■ PROBLEM
Write out exactly the lines of the entries below, from the first through the line containing "the backend; the", and nothing beyond them.

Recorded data
-=-=-
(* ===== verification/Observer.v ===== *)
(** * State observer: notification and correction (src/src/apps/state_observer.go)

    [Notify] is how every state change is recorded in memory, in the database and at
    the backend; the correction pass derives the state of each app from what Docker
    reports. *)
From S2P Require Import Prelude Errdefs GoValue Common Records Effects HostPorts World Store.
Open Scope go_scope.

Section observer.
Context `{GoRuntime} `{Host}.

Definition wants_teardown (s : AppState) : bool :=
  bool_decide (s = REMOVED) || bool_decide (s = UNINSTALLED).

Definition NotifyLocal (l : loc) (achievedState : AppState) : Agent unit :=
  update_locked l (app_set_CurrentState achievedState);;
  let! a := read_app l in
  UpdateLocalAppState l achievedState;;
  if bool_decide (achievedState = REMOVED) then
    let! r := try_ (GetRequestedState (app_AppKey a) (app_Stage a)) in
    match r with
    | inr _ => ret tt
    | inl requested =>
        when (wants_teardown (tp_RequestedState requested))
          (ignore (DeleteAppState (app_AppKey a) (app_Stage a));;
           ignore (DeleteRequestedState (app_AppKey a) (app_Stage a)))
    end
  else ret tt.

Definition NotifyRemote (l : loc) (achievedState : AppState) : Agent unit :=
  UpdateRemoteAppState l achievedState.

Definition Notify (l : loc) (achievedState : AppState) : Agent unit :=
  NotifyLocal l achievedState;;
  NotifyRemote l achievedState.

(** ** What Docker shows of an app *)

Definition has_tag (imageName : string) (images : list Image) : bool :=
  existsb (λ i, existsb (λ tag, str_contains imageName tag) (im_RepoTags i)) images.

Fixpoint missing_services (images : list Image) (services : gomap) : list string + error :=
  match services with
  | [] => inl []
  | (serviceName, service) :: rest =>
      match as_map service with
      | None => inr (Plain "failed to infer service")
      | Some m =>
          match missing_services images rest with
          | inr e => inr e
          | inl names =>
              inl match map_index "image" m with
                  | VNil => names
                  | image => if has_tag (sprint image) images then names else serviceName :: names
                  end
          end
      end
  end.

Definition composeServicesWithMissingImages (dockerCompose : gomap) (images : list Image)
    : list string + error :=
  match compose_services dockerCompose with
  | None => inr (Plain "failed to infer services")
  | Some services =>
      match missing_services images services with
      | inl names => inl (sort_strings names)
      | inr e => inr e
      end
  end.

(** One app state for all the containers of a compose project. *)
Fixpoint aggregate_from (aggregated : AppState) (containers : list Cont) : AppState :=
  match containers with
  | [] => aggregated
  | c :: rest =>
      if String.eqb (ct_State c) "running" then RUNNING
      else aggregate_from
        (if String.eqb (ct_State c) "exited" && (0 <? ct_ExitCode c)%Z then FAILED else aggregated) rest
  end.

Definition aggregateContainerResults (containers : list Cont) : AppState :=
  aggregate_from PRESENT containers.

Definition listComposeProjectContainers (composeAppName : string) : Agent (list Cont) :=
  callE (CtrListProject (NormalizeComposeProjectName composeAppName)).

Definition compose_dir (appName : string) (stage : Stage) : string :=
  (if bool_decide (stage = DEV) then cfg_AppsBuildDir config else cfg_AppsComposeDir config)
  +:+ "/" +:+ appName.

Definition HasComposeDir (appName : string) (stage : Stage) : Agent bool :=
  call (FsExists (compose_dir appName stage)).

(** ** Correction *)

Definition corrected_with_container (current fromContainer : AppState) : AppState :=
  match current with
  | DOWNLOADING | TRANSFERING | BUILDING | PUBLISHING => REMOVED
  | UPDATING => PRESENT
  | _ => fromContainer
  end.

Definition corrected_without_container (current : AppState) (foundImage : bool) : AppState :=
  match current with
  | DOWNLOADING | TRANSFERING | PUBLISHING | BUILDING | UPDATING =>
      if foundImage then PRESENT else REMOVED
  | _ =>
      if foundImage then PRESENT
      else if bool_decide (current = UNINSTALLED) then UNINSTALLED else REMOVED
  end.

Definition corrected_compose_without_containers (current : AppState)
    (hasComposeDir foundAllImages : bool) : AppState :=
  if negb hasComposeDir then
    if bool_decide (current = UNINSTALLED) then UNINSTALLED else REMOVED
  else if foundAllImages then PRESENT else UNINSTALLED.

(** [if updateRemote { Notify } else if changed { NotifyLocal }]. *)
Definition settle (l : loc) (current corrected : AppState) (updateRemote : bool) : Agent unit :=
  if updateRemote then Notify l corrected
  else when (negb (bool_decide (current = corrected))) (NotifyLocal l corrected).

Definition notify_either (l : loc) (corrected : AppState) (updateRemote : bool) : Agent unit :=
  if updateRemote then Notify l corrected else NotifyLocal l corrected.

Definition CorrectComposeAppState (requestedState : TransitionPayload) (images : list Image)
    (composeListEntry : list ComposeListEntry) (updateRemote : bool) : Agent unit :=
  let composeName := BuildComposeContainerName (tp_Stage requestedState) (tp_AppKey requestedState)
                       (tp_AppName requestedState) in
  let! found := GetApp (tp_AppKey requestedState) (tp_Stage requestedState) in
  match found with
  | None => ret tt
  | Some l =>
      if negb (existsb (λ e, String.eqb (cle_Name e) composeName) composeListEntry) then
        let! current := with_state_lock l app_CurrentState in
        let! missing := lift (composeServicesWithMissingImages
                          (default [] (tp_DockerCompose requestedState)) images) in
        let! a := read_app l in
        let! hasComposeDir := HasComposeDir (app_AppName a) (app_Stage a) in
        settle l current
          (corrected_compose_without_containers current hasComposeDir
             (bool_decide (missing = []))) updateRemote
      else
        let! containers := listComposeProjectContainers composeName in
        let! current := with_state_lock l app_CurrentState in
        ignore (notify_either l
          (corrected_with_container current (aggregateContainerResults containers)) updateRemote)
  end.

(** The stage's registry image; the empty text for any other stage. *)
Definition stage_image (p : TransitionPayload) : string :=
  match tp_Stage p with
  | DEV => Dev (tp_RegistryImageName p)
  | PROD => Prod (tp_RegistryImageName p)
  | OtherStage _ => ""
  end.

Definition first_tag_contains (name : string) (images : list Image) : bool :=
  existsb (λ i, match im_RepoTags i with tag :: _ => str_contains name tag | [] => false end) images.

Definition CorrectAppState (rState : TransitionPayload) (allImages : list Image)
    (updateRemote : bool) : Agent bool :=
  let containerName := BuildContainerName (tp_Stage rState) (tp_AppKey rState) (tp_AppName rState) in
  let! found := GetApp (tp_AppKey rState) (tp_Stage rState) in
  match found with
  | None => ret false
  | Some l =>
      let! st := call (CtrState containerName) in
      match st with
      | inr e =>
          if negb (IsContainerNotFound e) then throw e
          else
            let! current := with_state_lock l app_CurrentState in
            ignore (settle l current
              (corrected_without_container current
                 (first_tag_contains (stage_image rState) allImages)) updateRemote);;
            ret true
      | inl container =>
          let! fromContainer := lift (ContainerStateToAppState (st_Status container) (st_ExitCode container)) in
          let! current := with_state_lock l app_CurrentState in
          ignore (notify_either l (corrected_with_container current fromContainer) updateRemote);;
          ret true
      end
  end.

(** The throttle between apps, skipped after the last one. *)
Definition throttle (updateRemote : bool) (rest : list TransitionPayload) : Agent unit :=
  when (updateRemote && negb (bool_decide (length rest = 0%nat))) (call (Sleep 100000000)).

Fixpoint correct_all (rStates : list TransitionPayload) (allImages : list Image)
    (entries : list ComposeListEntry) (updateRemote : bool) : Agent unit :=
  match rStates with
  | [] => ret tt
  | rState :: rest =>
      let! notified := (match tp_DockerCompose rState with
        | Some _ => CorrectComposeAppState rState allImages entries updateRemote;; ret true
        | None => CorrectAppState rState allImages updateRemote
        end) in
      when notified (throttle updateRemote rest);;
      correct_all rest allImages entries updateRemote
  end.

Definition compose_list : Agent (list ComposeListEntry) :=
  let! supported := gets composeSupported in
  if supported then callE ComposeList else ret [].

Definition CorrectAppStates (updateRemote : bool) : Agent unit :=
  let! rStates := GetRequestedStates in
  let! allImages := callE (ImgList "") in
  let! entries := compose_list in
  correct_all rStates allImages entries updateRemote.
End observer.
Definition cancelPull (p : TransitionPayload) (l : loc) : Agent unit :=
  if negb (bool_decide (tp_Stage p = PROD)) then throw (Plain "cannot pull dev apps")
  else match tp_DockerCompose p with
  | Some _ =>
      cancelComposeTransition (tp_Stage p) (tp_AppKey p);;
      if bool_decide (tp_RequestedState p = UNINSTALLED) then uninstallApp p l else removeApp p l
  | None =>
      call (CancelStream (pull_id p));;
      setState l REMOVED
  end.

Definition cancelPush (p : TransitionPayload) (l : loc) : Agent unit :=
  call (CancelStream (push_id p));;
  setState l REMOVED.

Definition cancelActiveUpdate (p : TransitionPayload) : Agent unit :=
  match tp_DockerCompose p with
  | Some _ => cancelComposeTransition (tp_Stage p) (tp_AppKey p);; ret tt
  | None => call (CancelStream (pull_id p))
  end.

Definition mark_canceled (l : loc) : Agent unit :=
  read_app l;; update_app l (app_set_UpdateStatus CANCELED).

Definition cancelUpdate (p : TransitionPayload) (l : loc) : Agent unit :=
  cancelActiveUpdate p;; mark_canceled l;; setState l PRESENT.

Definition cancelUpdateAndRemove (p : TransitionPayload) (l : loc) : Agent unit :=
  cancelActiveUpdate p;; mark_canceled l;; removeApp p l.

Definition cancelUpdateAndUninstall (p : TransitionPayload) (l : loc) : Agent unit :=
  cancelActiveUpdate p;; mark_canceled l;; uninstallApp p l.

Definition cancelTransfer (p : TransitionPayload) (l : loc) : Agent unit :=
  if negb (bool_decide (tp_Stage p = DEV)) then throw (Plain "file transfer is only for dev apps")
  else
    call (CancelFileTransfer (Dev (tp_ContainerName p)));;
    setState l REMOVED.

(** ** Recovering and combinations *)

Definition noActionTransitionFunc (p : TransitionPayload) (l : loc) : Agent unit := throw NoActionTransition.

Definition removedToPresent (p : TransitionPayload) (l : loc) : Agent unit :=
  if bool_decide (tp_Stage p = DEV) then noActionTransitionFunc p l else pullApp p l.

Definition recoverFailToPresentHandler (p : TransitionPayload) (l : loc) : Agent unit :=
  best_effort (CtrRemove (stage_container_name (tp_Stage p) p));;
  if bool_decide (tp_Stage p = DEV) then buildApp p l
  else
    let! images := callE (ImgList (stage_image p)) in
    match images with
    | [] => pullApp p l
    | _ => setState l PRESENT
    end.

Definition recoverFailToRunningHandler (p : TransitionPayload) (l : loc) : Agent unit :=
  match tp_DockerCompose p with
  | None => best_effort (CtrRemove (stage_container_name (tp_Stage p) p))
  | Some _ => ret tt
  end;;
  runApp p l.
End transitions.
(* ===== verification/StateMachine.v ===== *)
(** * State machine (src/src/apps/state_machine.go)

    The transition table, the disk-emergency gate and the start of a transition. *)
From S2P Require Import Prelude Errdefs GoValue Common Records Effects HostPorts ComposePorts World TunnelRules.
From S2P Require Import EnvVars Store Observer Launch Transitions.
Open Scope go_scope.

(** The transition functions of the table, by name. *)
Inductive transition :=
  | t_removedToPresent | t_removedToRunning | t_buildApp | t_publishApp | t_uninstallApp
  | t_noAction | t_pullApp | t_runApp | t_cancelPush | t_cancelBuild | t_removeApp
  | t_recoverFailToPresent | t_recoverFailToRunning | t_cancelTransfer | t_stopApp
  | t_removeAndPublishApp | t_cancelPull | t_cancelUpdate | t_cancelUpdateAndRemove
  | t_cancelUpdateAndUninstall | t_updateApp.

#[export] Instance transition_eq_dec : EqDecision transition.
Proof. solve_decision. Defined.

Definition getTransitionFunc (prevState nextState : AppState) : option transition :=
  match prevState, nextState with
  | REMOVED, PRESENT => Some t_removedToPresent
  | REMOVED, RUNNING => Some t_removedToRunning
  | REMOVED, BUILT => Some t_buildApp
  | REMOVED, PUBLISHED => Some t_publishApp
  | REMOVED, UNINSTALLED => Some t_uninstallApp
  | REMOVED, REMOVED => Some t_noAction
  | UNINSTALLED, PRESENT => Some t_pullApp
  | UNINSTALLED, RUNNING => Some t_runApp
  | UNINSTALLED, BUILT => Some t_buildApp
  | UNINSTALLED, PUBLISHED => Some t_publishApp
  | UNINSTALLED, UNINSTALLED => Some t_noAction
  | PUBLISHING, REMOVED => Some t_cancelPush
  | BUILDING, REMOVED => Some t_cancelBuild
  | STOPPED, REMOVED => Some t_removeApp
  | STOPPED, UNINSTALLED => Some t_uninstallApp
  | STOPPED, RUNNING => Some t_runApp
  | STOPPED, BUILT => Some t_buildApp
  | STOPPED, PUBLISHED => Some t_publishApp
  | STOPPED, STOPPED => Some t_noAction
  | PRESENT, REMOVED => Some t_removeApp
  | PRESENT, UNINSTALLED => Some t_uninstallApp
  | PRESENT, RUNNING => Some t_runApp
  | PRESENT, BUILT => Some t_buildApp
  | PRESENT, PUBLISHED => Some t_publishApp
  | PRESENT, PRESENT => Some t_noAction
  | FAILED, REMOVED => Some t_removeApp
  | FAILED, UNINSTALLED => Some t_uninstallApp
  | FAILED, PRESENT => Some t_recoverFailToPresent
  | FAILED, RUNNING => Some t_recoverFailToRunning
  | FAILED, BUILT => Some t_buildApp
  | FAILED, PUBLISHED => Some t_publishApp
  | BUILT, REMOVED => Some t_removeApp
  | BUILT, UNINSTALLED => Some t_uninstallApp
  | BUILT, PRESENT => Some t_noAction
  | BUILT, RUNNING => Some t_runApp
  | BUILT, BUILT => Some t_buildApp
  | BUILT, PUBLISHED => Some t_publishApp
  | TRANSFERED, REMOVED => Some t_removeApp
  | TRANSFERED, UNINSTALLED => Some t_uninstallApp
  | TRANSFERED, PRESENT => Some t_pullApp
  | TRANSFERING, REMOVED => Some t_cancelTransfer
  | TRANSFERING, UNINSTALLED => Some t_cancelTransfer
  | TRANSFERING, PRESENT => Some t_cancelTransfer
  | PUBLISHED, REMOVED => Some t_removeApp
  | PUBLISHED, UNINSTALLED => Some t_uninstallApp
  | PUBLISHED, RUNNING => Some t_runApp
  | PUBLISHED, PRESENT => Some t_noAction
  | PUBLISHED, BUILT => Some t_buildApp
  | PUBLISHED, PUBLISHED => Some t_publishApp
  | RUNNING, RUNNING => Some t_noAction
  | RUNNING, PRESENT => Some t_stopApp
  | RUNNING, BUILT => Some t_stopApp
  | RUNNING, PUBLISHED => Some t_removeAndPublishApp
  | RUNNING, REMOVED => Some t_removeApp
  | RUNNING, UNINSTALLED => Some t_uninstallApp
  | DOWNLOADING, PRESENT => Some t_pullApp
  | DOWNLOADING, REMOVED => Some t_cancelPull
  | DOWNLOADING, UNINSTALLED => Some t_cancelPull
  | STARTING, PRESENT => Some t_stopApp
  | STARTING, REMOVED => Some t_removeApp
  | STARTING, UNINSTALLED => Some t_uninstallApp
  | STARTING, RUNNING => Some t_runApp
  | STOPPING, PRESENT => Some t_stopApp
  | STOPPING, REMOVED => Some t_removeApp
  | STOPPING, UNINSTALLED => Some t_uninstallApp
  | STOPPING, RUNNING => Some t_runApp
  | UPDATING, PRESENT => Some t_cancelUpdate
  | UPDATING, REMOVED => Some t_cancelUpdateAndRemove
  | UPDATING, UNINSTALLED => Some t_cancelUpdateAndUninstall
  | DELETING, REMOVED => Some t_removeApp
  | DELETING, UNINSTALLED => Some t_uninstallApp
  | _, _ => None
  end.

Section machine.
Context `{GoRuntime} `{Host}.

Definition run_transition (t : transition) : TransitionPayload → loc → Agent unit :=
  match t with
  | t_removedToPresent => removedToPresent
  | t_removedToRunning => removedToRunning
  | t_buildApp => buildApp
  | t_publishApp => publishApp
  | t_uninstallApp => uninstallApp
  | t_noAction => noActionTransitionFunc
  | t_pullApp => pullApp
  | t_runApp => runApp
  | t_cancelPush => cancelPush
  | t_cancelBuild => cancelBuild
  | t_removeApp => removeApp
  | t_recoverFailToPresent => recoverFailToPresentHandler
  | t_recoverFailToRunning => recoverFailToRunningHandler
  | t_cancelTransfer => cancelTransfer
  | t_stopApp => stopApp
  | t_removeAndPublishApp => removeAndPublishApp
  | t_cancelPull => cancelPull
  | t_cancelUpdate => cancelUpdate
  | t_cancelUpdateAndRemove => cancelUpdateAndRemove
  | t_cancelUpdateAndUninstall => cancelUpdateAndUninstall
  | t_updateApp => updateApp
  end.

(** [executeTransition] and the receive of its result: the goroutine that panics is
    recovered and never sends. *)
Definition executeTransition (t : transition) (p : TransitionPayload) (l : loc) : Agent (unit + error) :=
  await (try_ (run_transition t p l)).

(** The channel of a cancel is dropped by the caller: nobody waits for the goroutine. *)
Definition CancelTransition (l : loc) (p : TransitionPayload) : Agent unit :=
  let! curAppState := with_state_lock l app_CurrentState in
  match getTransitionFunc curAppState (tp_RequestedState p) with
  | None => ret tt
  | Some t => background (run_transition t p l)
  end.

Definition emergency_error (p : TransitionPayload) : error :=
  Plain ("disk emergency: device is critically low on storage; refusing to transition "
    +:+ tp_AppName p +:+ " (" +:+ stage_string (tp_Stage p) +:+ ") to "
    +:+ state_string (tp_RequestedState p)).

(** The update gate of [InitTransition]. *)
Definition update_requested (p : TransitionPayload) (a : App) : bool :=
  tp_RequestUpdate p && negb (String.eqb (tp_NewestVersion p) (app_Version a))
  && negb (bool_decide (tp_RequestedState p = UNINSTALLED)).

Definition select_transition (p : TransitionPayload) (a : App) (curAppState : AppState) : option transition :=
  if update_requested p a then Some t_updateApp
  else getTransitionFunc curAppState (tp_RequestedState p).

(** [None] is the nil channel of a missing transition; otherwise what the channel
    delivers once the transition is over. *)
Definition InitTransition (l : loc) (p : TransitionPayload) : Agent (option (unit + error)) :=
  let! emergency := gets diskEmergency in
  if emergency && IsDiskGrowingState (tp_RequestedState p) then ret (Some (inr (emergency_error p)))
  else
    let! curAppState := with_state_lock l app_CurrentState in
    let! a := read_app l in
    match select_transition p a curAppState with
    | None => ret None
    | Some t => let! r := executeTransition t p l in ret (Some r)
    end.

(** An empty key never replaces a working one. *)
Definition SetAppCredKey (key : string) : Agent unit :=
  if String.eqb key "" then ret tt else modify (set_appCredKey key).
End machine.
-=-=-
■ ANSWER
(* ===== verification/Observer.v ===== *)
(** * State observer: notification and correction (src/src/apps/state_observer.go)

    [Notify] is how every state change is recorded in memory, in the database and at
    the backend; the correction pass derives the state of each app from what Docker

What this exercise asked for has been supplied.